I have a Ben Q Dvd Burner. Everytime it asks to insert a blank dvd disk it is saying please insert blank disk. The thing is the disks that I am using are blank. Can you help me? I have windows XP.


----------



## Terrister (Apr 18, 2005)

Is this a new burner? What software are you using?


----------



## whodat (Mar 13, 2005)

hi
what dvd disks are you using? minus or plus?
alot of burners prefer one over the other.
and you should make sure your firmware is up to date.
regards


----------



## HellP (Nov 16, 2006)

Thanks 4 welcoming me to u'r site. As u know I'm new here and still have a lot to learn is it possible for u to send my quistion to the correct dept.
I have a LG Lightscribe Dvd Burner. Everytime it asks to insert a blank dvd disk it is saying please insert blank disk. The thing is the disks that I am using are blank. Can you help me? I have windows XP. what dvd disks must I use? minus or plus? How do I to know?
Regards


--------------------------------------------------------------------------------


----------



## twajetmech (Jul 1, 2004)

A drive always asking for blank media is a good sign of cheap media (bad disks) I would suggest going to the drive mfg's website, downloading the latest firmware for your drive model and running it, that should update the list of disks your unit is compatible with, you may also want to try different media, stick to quality media from Taiyo yuden or Verbatim and look at the mfg's website for a list of compatible media


----------



## BTDT (Apr 9, 2008)

I have recently fixed this issue. It was a combination of a couple of things.

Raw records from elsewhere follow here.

(* ===== verification/ObjectModel.v ===== *)
(** * Classes with multiple and virtual inheritance: the object model

    What the inheritance demos rely on, after [class.derived],
    [class.mi], [class.member.lookup], [class.virtual], [class.base.init]
    and [class.copy.ctor]: a class table; the subobjects of a complete
    object, one per path of non-virtual derivations and one shared
    subobject per virtual base; name lookup of a member with hiding,
    ambiguity and dominance; calls, qualified ([X::f()], never virtual) or
    not (virtual functions go to the final overrider of the dynamic type,
    which is the class under construction while a constructor runs);
    construction (virtual bases first, depth-first left to right, then
    the direct non-virtual bases in declaration order, then the members,
    then the body); and the implicit copy constructor, which is what a
    cast [(A)obj] or [A a = obj;] to a base runs (slicing).

    A subobject is the path of class names that reaches it: [[D]] is the
    complete object of class [D], [[D; B; A]] its [A] reached through the
    non-virtual base [B], and [[A]] the subobject of the virtual base
    [A].  Member bodies are statements of a small language, enough for
    the demos: printing a literal or an [int] member, assigning the
    parameter to a member, and calling a member function of [*this].
    The recursions over the table take the fuel [S (length T)], which
    bounds the depth of an acyclic table; running a body takes a bound
    on the statements run, nested calls included ([call_depth], 64; the
    demos run at most a few, and their theorems show no run exhausts
    it). *)

From stdpp Require Import base list strings gmap.
From Stdlib Require Import ZArith Lia String.
From S2P Require Import Prelude Ostream.

Local Open Scope Z_scope.
Local Open Scope cpp_scope.

Module obj.

(** ** Classes *)

(** A [base-specifier]: [virtual public B] or [public B]. *)
Record base_spec := mk_base { bvirtual : bool; bname : string }.

(** The statements member bodies are made of. *)
Inductive stmt :=
| Print (s : string)                              (** [cout << s] *)
| PrintField (pre : string) (f : string) (post : string)  (** [cout << pre << f << post] *)
| AssignParam (f : string)                        (** [f = n] with [n] the parameter *)
| CallThis (q : option string) (m : string) (arg : option Z). (** [m(arg)] or [X::m(arg)] *)

(** [mvirtual]: declared [virtual]; [mpure]: declared [= 0]. *)
Record method := mk_method { mname : string; mvirtual : bool; mpure : bool; mbody : list stmt }.

(** A class: its bases, its [int] members with their default member
    initialisers, its member functions and the body of its default
    constructor. *)
Record class_decl := mk_class {
  cname : string; cbases : list base_spec; cfields : list (string * ival);
  cmethods : list method; cctor : list stmt }.

Definition table := list class_decl.

Definition subobj := list string.

(** The class of a subobject: the last class of its path. *)
Definition sclass (p : subobj) : string := default EmptyString (last p).

(** The subobject of a direct base [b] of the subobject [p]. *)
Definition base_step (p : subobj) (b : base_spec) : subobj :=
  if bvirtual b then [bname b] else p ++ [bname b].

(** The list without its later duplicates. *)
Fixpoint dedup {A} `{EqDecision A} (l : list A) : list A :=
  match l with
  | [] => []
  | x :: r => x :: List.filter (fun y => negb (bool_decide (y = x))) (dedup r)
  end.

(** Complete objects: their class and their [int] members, by subobject. *)
Record object := mk_obj { oclass : string; ofields : gmap (subobj * string) ival }.

Definition ocall := st (ostream * object) unit.

Section Table.
Context (T : table).

Definition find_class (c : string) : option class_decl := List.find (fun d => String.eqb (cname d) c) T.

Definition bases_of (c : string) : list base_spec :=
  match find_class c with Some d => cbases d | None => [] end.

Definition depth : nat := S (List.length T).

(** The subobjects of class [X] of the subobject [p]: [p] itself if its
    class is [X], and those of its bases. *)
Fixpoint base_subobjs (fuel : nat) (p : subobj) (X : string) : outcome (list subobj) :=
  match fuel with
  | O => NoFuel
  | S f =>
      out_bind (out_mapM (fun b => base_subobjs f (base_step p b) X) (bases_of (sclass p))) (fun ls =>
      Ok (dedup ((if String.eqb (sclass p) X then [p] else []) ++ List.concat ls)))
  end.

(** Whether the subobject [q] is a base subobject of [p] (or [p]). *)
Definition is_base_of (q p : subobj) : outcome bool :=
  out_map (fun l => bool_decide (q ∈ l)) (base_subobjs depth p (sclass q)).

(** The subobjects of a lookup set that another member does not
    dominate ([class.member.lookup]/6). *)
Definition undominated (l : list subobj) : outcome (list subobj) :=
  out_map (fun flags => List.map fst (List.filter (fun qf => negb qf.2) (zip l flags)))
    (out_mapM (fun q =>
       out_map (fun bs => existsb id bs)
         (out_mapM (fun p => if bool_decide (p = q) then Ok false else is_base_of q p) l)) l).

(** Name lookup of a member from the subobject [p]: the subobjects whose
    class declares it, [declares] telling which classes do.  A class that
    declares the name hides it in its bases. *)
Fixpoint lookup_set (fuel : nat) (declares : class_decl -> bool) (p : subobj) : outcome (list subobj) :=
  match fuel with
  | O => NoFuel
  | S f =>
      match find_class (sclass p) with
      | None => Stuck IllFormed
      | Some d =>
          if declares d then Ok [p]
          else out_bind (out_mapM (fun b => lookup_set f declares (base_step p b)) (cbases d)) (fun ls =>
               undominated (dedup (List.concat ls)))
      end
  end.

(** The result of lookup: one subobject, or the program is ill-formed
    (nothing found, or an ambiguous name). *)
Definition unique (l : outcome (list subobj)) : outcome subobj :=
  out_bind l (fun l => match l with [q] => Ok q | _ => Stuck IllFormed end).

Definition declares_method (m : string) (d : class_decl) : bool :=
  existsb (fun mt => String.eqb (mname mt) m) (cmethods d).

Definition declares_field (f : string) (d : class_decl) : bool :=
  existsb (fun fi => String.eqb fi.1 f) (cfields d).

Definition lookup_method (p : subobj) (m : string) : outcome subobj :=
  unique (lookup_set depth (declares_method m) p).

Definition lookup_field (p : subobj) (f : string) : outcome subobj :=
  unique (lookup_set depth (declares_field f) p).

(** [X] as a base of [p]: its one subobject, else ill-formed. *)
Definition base_of (p : subobj) (X : string) : outcome subobj := unique (base_subobjs depth p X).

Definition method_of (p : subobj) (m : string) : outcome method :=
  match find_class (sclass p) with
  | Some d => match List.find (fun mt => String.eqb (mname mt) m) (cmethods d) with
              | Some mt => Ok mt | None => Stuck IllFormed end
  | None => Stuck IllFormed
  end.

(** A member function is virtual if declared so, or if it overrides a
    virtual function of a base ([class.virtual]/2). *)
Fixpoint virtual_in (fuel : nat) (c : string) (m : string) : outcome bool :=
  match fuel with
  | O => NoFuel
  | S f =>
      match find_class c with
      | None => Stuck IllFormed
      | Some d =>
          let own := existsb (fun mt => String.eqb (mname mt) m && mvirtual mt) (cmethods d) in
          out_map (fun bs => own || existsb id bs) (out_mapM (fun b => virtual_in f (bname b) m) (cbases d))
      end
  end.

(** ** Running member functions *)

Definition out_say (f : ostream -> ostream) : ocall := fun s => Ok (tt, (f s.1, s.2)).

Definition set_field (q : subobj) (f : string) (v : ival) : ocall :=
  fun s => Ok (tt, (s.1, mk_obj (oclass s.2) (<[(q, f) := v]> (ofields s.2)))).

Definition get_field (q : subobj) (f : string) : st (ostream * object) Z :=
  fun s => match ofields s.2 !! (q, f) with
           | Some (Val z) => Ok (z, s)
           | Some Uninit => Stuck IndeterminateRead
           | None => Stuck IllFormed
           end.

(** [exec fuel root this arg body]: the body of a member function run on
    the subobject [this] of the object whose dynamic type is the class of
    [root]. *)
Fixpoint exec (fuel : nat) (root this : subobj) (arg : option Z) (body : list stmt) : ocall :=
  match fuel with
  | O => st_nofuel
  | S f =>
      match body with
      | [] => st_ret tt
      | st0 :: rest =>
          match st0 with
          | Print str => out_say (fun o => o << str)
          | PrintField pre fld post =>
              let* q := st_lift (lookup_field this fld) in
              let* v := get_field q fld in
              out_say (fun o => o << pre << v << post)
          | AssignParam fld =>
              let* q := st_lift (lookup_field this fld) in
              match arg with Some n => set_field q fld (Val n) | None => st_stuck IllFormed end
          | CallThis (Some X) m a =>
              (* qualified: no virtual call *)
              let* x := st_lift (base_of this X) in
              let* q := st_lift (lookup_method x m) in
              let* mt := st_lift (method_of q m) in
              exec f root q a (mbody mt)
          | CallThis None m a =>
              let* q := st_lift (lookup_method this m) in
              let* v := st_lift (virtual_in depth (sclass q) m) in
              if v then
                let* q' := st_lift (lookup_method root m) in
                let* mt' := st_lift (method_of q' m) in
                if mpure mt' then st_stuck PureVirtualCall else exec f root q' a (mbody mt')
              else let* mt := st_lift (method_of q m) in exec f root q a (mbody mt)
          end ;; exec f root this arg rest
      end
  end.

(** The bound on the statements a call runs. *)
Definition call_depth : nat := 64.

(** A call [obj.m()] or [obj.X::m()] through the subobject [static]
    (the static type of the expression), on the complete object. *)
Definition call (static : subobj) (q : option string) (m : string) (arg : option Z) : ocall :=
  fun s => exec call_depth [oclass s.2] static arg [CallThis q m arg] s.

(** ** Construction *)

Definition init_fields (p : subobj) (d : class_decl) : ocall :=
  fun s => Ok (tt, (s.1, mk_obj (oclass s.2)
                          (foldl (fun m fi => <[(p, fi.1) := fi.2]> m) (ofields s.2) (cfields d)))).

Fixpoint seq_all {S} (l : list (st S unit)) : st S unit :=
  match l with [] => st_ret tt | m :: r => m ;; seq_all r end.

(** The subobject [p] without its virtual bases: the non-virtual bases in
    declaration order, the members, then the body, during which the
    dynamic type is the class of [p] ([class.cdtor]/4). *)
Fixpoint construct_sub (fuel : nat) (p : subobj) : ocall :=
  match fuel with
  | O => st_nofuel
  | S f =>
      match find_class (sclass p) with
      | None => st_stuck IllFormed
      | Some d =>
          seq_all (List.map (fun b => if bvirtual b then st_ret tt else construct_sub f (p ++ [bname b])) (cbases d)) ;;
          init_fields p d ;;
          exec call_depth p p None (cctor d)
      end
  end.

(** The virtual bases of [c] in the order of a depth-first left-to-right
    traversal. *)
Fixpoint vbases_dfs (fuel : nat) (c : string) : outcome (list string) :=
  match fuel with
  | O => NoFuel
  | S f =>
      out_map (@List.concat string) (out_mapM (fun b =>
        out_map (fun r => (if bvirtual b then [bname b] else []) ++ r) (vbases_dfs f (bname b))) (bases_of c))
  end.

Definition vbases (c : string) : outcome (list string) := out_map dedup (vbases_dfs depth c).

(** [D obj;]: a complete object, its virtual bases first. *)
Definition construct (D : string) : st ostream object :=
  fun o =>
    match vbases D with
    | Ok vs =>
        match (seq_all (List.map (fun v => construct_sub depth [v]) vs) ;; construct_sub depth [D]) (o, mk_obj D ∅) with
        | Ok (_, (o', obj)) => Ok (obj, o')
        | Stuck u => Stuck u
        | NoFuel => NoFuel
        end
    | Stuck u => Stuck u
    | NoFuel => NoFuel
    end.

(** ** Subobjects and copies *)

Fixpoint nv_subobjs (fuel : nat) (p : subobj) : outcome (list subobj) :=
  match fuel with
  | O => NoFuel
  | S f =>
      out_map (fun ls => p :: List.concat ls)
        (out_mapM (fun b => if bvirtual b then Ok [] else nv_subobjs f (p ++ [bname b])) (bases_of (sclass p)))
  end.

(** The subobjects of a complete object of class [D]. *)
Definition subobjects (D : string) : outcome (list subobj) :=
  out_bind (vbases D) (fun vs =>
  out_bind (nv_subobjs depth [D]) (fun nv =>
  out_map (fun vl => nv ++ List.concat vl) (out_mapM (fun v => nv_subobjs depth [v]) vs))).

(** Where the implicit copy constructor of [X], run on the subobject [s]
    of [src], takes the subobject [q] of the new object from: a path
    through non-virtual bases is followed from [s], a virtual base is the
    one of the complete object [src]. *)
Definition source_of (X : string) (s : subobj) (q : subobj) : subobj :=
  match q with
  | c :: rest => if String.eqb c X then s ++ rest else q
  | [] => q
  end.

(** [X x = src;] with [s] the [X] subobject of [src] (slicing when [s] is
    a base subobject): the members of every subobject are copied. *)
Definition copy_from (X : string) (src : object) (s : subobj) : outcome object :=
  out_bind (subobjects X) (fun qs =>
  out_bind (out_mapM (fun q =>
      match find_class (sclass q) with
      | Some d => out_mapM (fun fi =>
                    match ofields src !! (source_of X s q, fi.1) with
                    | Some v => Ok ((q, fi.1), v)
                    | None => Stuck IllFormed
                    end) (cfields d)
      | None => Stuck IllFormed
      end) qs) (fun kvs => Ok (mk_obj X (list_to_map (List.concat kvs))))).

(** A cast [(X)obj] or an initialisation [X x = obj;] from an object
    whose class derives from [X]. *)
Definition slice (X : string) (src : object) : outcome object :=
  out_bind (base_of [oclass src] X) (copy_from X src).

End Table.

End obj.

The main reason (If you have done all the things recomended by Microsoft, e.g. make sure the drive properties => recording is selected as "Enable rcording on this drive") is profile related.

Goto Control Panel (Logged in as an administrator) and create a new Windows User account.

Log out from the current user profile and login as the newly created user.

You should now be able to use the CD Writing Wizard in Windows. If now, then you will probably need to change your CD/DVD burner and try again.

Check also in "Control Panel" => "Services" and check the IMAPI service is running. If not, you have problems with the drive and or windows user profile.


----------